> **Data entries**:
○ ○ ○
(** The pass over the queue, for one that goes on. *)
Lemma wp_cleanStaleEntries (w : W) q (Q : Z → W → Prop) :
  up w → queue_is (rclock w) (keyspace w) q →
  (∀ w', let q' := filter (λ p : string * qent, is_Some (keyspace w !! ("session:" +:+ p.1))) q in
     at_queue (rclock w) (wall w) q' w' → published w' = published w →
     Q (Z.of_nat (size q) - Z.of_nat (size q')) w') →
  wp cleanStaleEntries Q w.
Proof.
  intros Hup Hq HQ. unfold cleanStaleEntries. wp_pure. eapply wp_GetAllQueued; [done..|].
  intros w1 Hs1. wp_pure. set (l := (zorder (q_joined <$> q)).*1).
  assert (at_queue (rclock w) (wall w) q w) as Hw by done.
  assert (reading q w w1) as Hr1 by (eapply reading_same; [by eapply at_queue_reading|done]).
  destruct (reading_at_queue _ _ _ _ _ Hw Hr1) as (Hw1 & Hp1 & Hk1).
  apply (wp_range_fold (λ pre n w',
    at_queue (rclock w) (wall w) (alive_queue (keyspace w) q pre) w' ∧
    (∀ k, ¬ queue_key k → keyspace w' !! k = keyspace w !! k) ∧ published w' = published w ∧
    n = Z.of_nat (size q) - Z.of_nat (size (alive_queue (keyspace w) q pre)))).
  - assert (alive_queue (keyspace w) q [] = q) as ->.
    { apply map_filter_id. intros s e _. left. set_solver. }
    split_and!; [done|by rewrite Hk1|done|lia].
  - intros pre sid post n w2 (Hw2 & Hk2 & Hp2 & Hn) Hl. wp_pure. pose proof Hw2 as (Hu2 & _).
    assert (keyspace w2 !! ("session:" +:+ sid) = keyspace w !! ("session:" +:+ sid)) as Hks
      by apply Hk2, session_not_queue_key.
    apply wp_exists; [done|]. intros w3 Hs3. wp_pure. rewrite Hks.
    assert (reading (alive_queue (keyspace w) q pre) w2 w3) as Hr3
      by (eapply reading_same; [by eapply at_queue_reading|done]).
    destruct (reading_at_queue _ _ _ _ _ Hw2 Hr3) as (Hw3 & Hp3 & Hk3).
    destruct (decide (session_exists (keyspace w) sid)) as [Hs|Hs].
    + rewrite (bool_decide_true (is_Some _)) by done. rewrite bool_decide_false by done. wp_pure.
      rewrite alive_queue_kept by done. rewrite Hk3, Hp3. done.
    + rewrite (bool_decide_false (is_Some _)) by done. rewrite bool_decide_true by done. wp_pure.
      eapply wp_dequeue; [done|]. intros w4 Hw4 Hp4 Hk4. wp_pure.
      rewrite alive_queue_gone by done. split; [done|]. split.
      { intros k Hk. rewrite Hk4, Hk3 by done. by apply Hk2. }
      split; [by rewrite Hp4, Hp3|].
      destruct (queued_in_list q pre sid post Hl) as (Hpre & e & He).
      assert (alive_queue (keyspace w) q pre !! sid = Some e) as Ha
        by (apply map_lookup_filter_Some; by split; [|left]).
      rewrite map_size_delete, Ha.
      assert (size (alive_queue (keyspace w) q pre) ≠ 0%nat); [|lia].
      intros Hz%map_size_empty_inv. by rewrite Hz in Ha.
  - intros n w2 (Hw2 & _ & Hp2 & ->).
    assert (∀ s, is_Some (q !! s) → s ∈ l) as Hl by (intros s [e He]; by eapply elem_of_zorder_keys).
    rewrite (alive_queue_all _ _ _ Hl) in *. by apply HQ.
Qed.

(** The clean-up removes from the queue exactly the sessions whose session
    key no longer exists, reports how many they were, and keeps all others as
    they are. *)
Theorem clean_stale_entries_exact (w : W) q :
  up w → queue_is (rclock w) (keyspace w) q →
  wp cleanStaleEntries (λ n w',
    let q' := filter (λ p : string * qent, is_Some (keyspace w !! ("session:" +:+ p.1))) q in
    queue_is (rclock w) (keyspace w') q' ∧ n = Z.of_nat (size q) - Z.of_nat (size q')) w.
Proof.
  intros Hup Hq. eapply wp_cleanStaleEntries; [done..|]. cbv zeta. by intros w' (_ & _ & _ & Hq') _.
Qed.
End requests.

(** ** Pending chats past their deadline *)

Definition status_pending (ks : keyspace_t) (id : string) : bool :=
  bool_decide (hget ks (ChatPrefix +:+ id) !! "status" = Some "pending_accept").

(** The notifications for one expired chat. *)
Definition expiry_notices (ks : keyspace_t) (id : string) : list (string * json) :=
  let h := hget ks (ChatPrefix +:+ id) in
  let notice f :=
    match h !! f with
    | Some u => if bool_decide (u = "") then [] else [(subject SubjectMatchNotify u, timed_out id)]
    | None => []
    end in
  if status_pending ks id then notice "user_a" ++ notice "user_b" else [].

Lemma hget_empty_status ks id :
  default "" (hget ks ("chat:" +:+ id) !! "status") = "pending_accept" ↔ status_pending ks id = true.
Proof.
  unfold status_pending. rewrite bool_decide_eq_true. change "chat:" with ChatPrefix.
  destruct (hget ks (ChatPrefix +:+ id) !! "status"); cbn; naive_solver.
Qed.

Section pending.
Context `{EnvLaws W}.
Implicit Types (w : W).

Lemma wp_hget_or_empty k f (Q : string → W → Prop) w :
  up w → wf_ks (keyspace w) → schema k = Some KHash →
  (∀ w', same w w' → Q (default "" (hget (keyspace w) k !! f)) w') →
  wp (hget_or_empty k f) Q w.
Proof.
  intros Hup Hwf Hk HQ. unfold hget_or_empty. wp_pure.
  eapply wp_hget; [done|by apply wf_hash|]. intros w' Hs. wp_pure. specialize (HQ w' Hs).
  by destruct (hget (keyspace w) k !! f).
Qed.

(** A notification that is sent only to a non-empty user. *)
Lemma wp_notify_if (u : string) data (Q : option error → W → Prop) w :
  up w →
  (∀ w', up w' → keyspace w' = keyspace w → rclock w' = rclock w → wall w' = wall w →
     published w' = published w ++
       (if bool_decide (u = "") then [] else [(subject SubjectMatchNotify u, data)]) → Q None w') →
  wp (if bool_decide (u ≠ "") then PublishMatchNotify u data else ret None) Q w.
Proof.
  intros Hup HQ. destruct (decide (u = "")) as [Hu|Hu].
  - rewrite bool_decide_false by (intros Hn; by apply Hn). rewrite bool_decide_true in HQ by done.
    apply wp_ret, HQ; [done..|]. by rewrite app_nil_r.
  - rewrite bool_decide_true by done. rewrite bool_decide_false in HQ by done.
    apply wp_publish; [done|]. intros w' ?????. by apply HQ.
Qed.

(** What the clean-up of one chat does to the keys. *)
Definition clean_ks (id : string) (ks ks' : keyspace_t) : Prop :=
  wf_ks ks' ∧
  (∀ k, k ≠ ChatPrefix +:+ id → k ≠ PendingKey → ks' !! k = ks !! k) ∧
  ks' !! (ChatPrefix +:+ id) =
    (if status_pending ks id then None else ks !! (ChatPrefix +:+ id)) ∧
  zget ks' PendingKey = delete id (zget ks PendingKey).

Lemma clean_zrem clk id ks ks1 ks2 :
  wf_ks ks1 → (∀ k, k ≠ ChatPrefix +:+ id → ks1 !! k = ks !! k) →
  ks1 !! (ChatPrefix +:+ id) = (if status_pending ks id then None else ks !! (ChatPrefix +:+ id)) →
  apply_w clk (ZREM PendingKey id) ks1 = Some ks2 → clean_ks id ks ks2.
Proof.
  intros Hwf1 Hk Hc E.
  assert (typed (ZREM PendingKey id)) as Ht by reflexivity.
  destruct (apply_w_typed clk _ _ Hwf1 Ht) as (ks' & E' & Hwf2). rewrite E in E'. injection E' as <-.
  split; [done|]. split_and!.
  - intros k Hk1 Hk2. rewrite (apply_w_other _ _ _ _ _ E) by done. by apply Hk.
  - by rewrite (apply_w_other _ _ _ _ _ E).
  - rewrite (apply_w_zget _ _ _ _ _ E Ht). unfold w_zget. rewrite bool_decide_true by done.
    unfold zget, zset_of. by rewrite Hk.
Qed.

Lemma wp_clean_pending_chat id (Q : unit → W → Prop) w :
  up w → wf_ks (keyspace w) →
  (∀ w', up w' → rclock w' = rclock w → wall w' = wall w → clean_ks id (keyspace w) (keyspace w') →
     published w' = published w ++ expiry_notices (keyspace w) id → Q tt w') →
  wp (clean_pending_chat id) Q w.
Proof.
  intros Hup Hwf HQ. unfold clean_pending_chat. wp_pure.
  assert (schema ("chat:" +:+ id) = Some KHash) as Hsch by apply schema_chat.
  assert (∀ w1 ks, up w1 → wf_ks (keyspace w1) → rclock w1 = rclock w → wall w1 = wall w → ks = keyspace w →
    (∀ k, k ≠ ChatPrefix +:+ id → keyspace w1 !! k = ks !! k) →
    keyspace w1 !! (ChatPrefix +:+ id) =
      (if status_pending ks id then None else ks !! (ChatPrefix +:+ id)) →
    published w1 = published w ++ expiry_notices ks id →
    wp (rd (Do (ZREM "match:pending_chats" id))) (λ _, wp (ret tt) Q) w1) as Hend.
  { intros w1 ks Hu1 Hwf1 Hc1 Hw1 -> Hk1 Hch1 Hp1.
    destruct (apply_w_typed (rclock w1) (ZREM PendingKey id) _ Hwf1) as (ks2 & E & _); [reflexivity|].
    eapply wp_do; [done|exact E|]. intros w2 Hu2 (Hc2 & Hw2 & Hp2) Hk2. wp_pure.
    apply HQ; [done|congruence|congruence| |by rewrite Hp2, Hp1]. rewrite Hk2. by eapply clean_zrem. }
  apply wp_hget_or_empty; [done..|]. intros w1 (Hk1 & (Hc1 & Hw1 & Hp1) & Hu1). wp_pure.
  specialize (Hu1 Hup). pose proof (hget_empty_status (keyspace w) id) as Hst.
  destruct (status_pending (keyspace w) id) eqn:Est.
  2:{ rewrite bool_decide_false by (intros Hd; by apply Hst in Hd). wp_pure.
      eapply (Hend _ (keyspace w)); [done|by rewrite Hk1|done|done|done|by rewrite Hk1| |].
      - by rewrite Est, Hk1.
      - unfold expiry_notices. by rewrite Est, app_nil_r. }
  rewrite bool_decide_true by by apply Hst. wp_pure.
  apply wp_hget_or_empty; [done|by rewrite Hk1|done|]. intros w2 (Hk2 & (Hc2 & Hw2 & Hp2) & Hu2). wp_pure.
  apply wp_hget_or_empty; [auto|by rewrite Hk2, Hk1|done|].
  intros w3 (Hk3 & (Hc3 & Hw3 & Hp3) & Hu3). wp_pure. rewrite Hk2, Hk1.
  apply wp_notify_if; [auto|]. intros w4 Hu4 Hk4 Hc4 Hw4 Hp4. wp_pure.
  apply wp_notify_if; [auto|]. intros w5 Hu5 Hk5 Hc5 Hw5 Hp5. wp_pure.
  assert (keyspace w5 = keyspace w) as Hks by congruence.
  eapply wp_do; [done|done|]. intros w6 Hu6 (Hc6 & Hw6 & Hp6) Hk6. wp_pure.
  eapply (Hend _ (keyspace w)); [done| |congruence|congruence|done| | |].
  - rewrite Hk6, Hks. by apply wf_delete.
  - intros k Hk. rewrite Hk6, Hks. by apply lookup_delete_ne.
  - by rewrite Est, Hk6, lookup_delete_eq.
  - rewrite Hp6, Hp5, Hp4, Hp3, Hp2, Hp1, <-app_assoc. f_equal. unfold expiry_notices.
    rewrite Est. change "chat:" with ChatPrefix.
    f_equal; match goal with |- context [?h !! ?f] => by destruct (h !! f) end.
Qed.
○ ○ ○
> **Exercise objective**: Using the entries above, return each line that includes the word "left".

> **Exercise response**:
    { apply map_filter_id. intros s e _. left. set_solver. }
        by (apply map_lookup_filter_Some; by split; [|left]).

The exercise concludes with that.